Exercise details => Please transcribe, exactly and only, the lines of the records below from the one holding "mmi_length mmi mem data data_length 2" to the very end.

------------

Definition en50221_app_mmi_parse_keypad_control (mmi : en50221_app_mmi) (slot_id sn : Z) (mem : list Z) (data data_length : Z) :=
  mmi_length mmi mem data data_length 1 (fun data asn_data_length =>
    cmd_id ← zget mem data;
    keycodes ← slice mem (data + 1) (asn_data_length - 1);
    tell_mmi KKeypadControl slot_id sn (MmiKeypadControl cmd_id keycodes) mmi).
Definition en50221_app_mmi_parse_enq (mmi : en50221_app_mmi) (slot_id sn : Z) (mem : list Z) (data data_length : Z) :=
  mmi_length mmi mem data data_length 2 (fun data asn_data_length =>
    b ← zget mem data;
    let blind_answer := if Z.land b 0x01 =? 0 then 0 else 1 in
    answer_length ← zget mem (data + 1);
    text ← slice mem (data + 2) (asn_data_length - 2);
    tell_mmi KEnq slot_id sn (MmiEnq blind_answer answer_length text) mmi).

(** The texts of a menu: [None] in the result is the error of a text. *)
Fixpoint menu_texts (count : nat) (n : nat) (mem : list Z) (data data_length : Z) : option (nat * option (list (list Z) * Z * Z)) :=
  match count with
  | O => Some (n, Some ([], data, data_length))
  | S count =>
      '(n, cur_status, text, consumed) ← en50221_app_mmi_defragment_text n mem data data_length;
      if cur_status <? 0 then Some (n, None) else
      '(n, r) ← menu_texts count n mem (data + consumed) (u32 (data_length - consumed));
      Some (n, if r is Some (texts, data, data_length) then Some (text :: texts, data, data_length) else None)
  end.

(** The pointers to the first three texts are followed by the callback. *)
Definition menu_event (tag_id : Z) (texts : list (list Z)) (items_raw : list Z) : option mmi_event :=
  match texts with
  | title :: sub_title :: bottom :: items =>
      Some ((if tag_id =? TAG_MENU_LAST then MmiMenu else MmiList) title sub_title bottom items items_raw)
  | _ => None
  end.
(** With the lock. *)
Definition menu_callback (mmi : en50221_app_mmi) (k : mmi_callback_kind) (slot_id sn tag_id : Z) (texts : list (list Z))
    (items_raw : list Z) : option (en50221_app_mmi * Z * list mmi_event) :=
  let mmi' := drop_lock mmi in
  if mmi_cb mmi k is Some f then ev ← menu_event tag_id texts items_raw; Some (mmi', f slot_id sn ev, [ev])
  else Some (mmi', 0, []).
Definition set_allocs (n : nat) (mmi : en50221_app_mmi) : en50221_app_mmi :=
  AppMmi (mmi_lock mmi) (mmi_sessions mmi) (mmi_cb mmi) n.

------------

Answer to the exercise =>
  mmi_length mmi mem data data_length 2 (fun data asn_data_length =>
    b ← zget mem data;
    let blind_answer := if Z.land b 0x01 =? 0 then 0 else 1 in
    answer_length ← zget mem (data + 1);
    text ← slice mem (data + 2) (asn_data_length - 2);
    tell_mmi KEnq slot_id sn (MmiEnq blind_answer answer_length text) mmi).

(** The texts of a menu: [None] in the result is the error of a text. *)
Fixpoint menu_texts (count : nat) (n : nat) (mem : list Z) (data data_length : Z) : option (nat * option (list (list Z) * Z * Z)) :=
  match count with
  | O => Some (n, Some ([], data, data_length))
  | S count =>
      '(n, cur_status, text, consumed) ← en50221_app_mmi_defragment_text n mem data data_length;
      if cur_status <? 0 then Some (n, None) else
      '(n, r) ← menu_texts count n mem (data + consumed) (u32 (data_length - consumed));
      Some (n, if r is Some (texts, data, data_length) then Some (text :: texts, data, data_length) else None)
  end.

(** The pointers to the first three texts are followed by the callback. *)
Definition menu_event (tag_id : Z) (texts : list (list Z)) (items_raw : list Z) : option mmi_event :=
  match texts with
  | title :: sub_title :: bottom :: items =>
      Some ((if tag_id =? TAG_MENU_LAST then MmiMenu else MmiList) title sub_title bottom items items_raw)
  | _ => None
  end.
(** With the lock. *)
Definition menu_callback (mmi : en50221_app_mmi) (k : mmi_callback_kind) (slot_id sn tag_id : Z) (texts : list (list Z))
    (items_raw : list Z) : option (en50221_app_mmi * Z * list mmi_event) :=
  let mmi' := drop_lock mmi in
  if mmi_cb mmi k is Some f then ev ← menu_event tag_id texts items_raw; Some (mmi', f slot_id sn ev, [ev])
  else Some (mmi', 0, []).
Definition set_allocs (n : nat) (mmi : en50221_app_mmi) : en50221_app_mmi :=
  AppMmi (mmi_lock mmi) (mmi_sessions mmi) (mmi_cb mmi) n.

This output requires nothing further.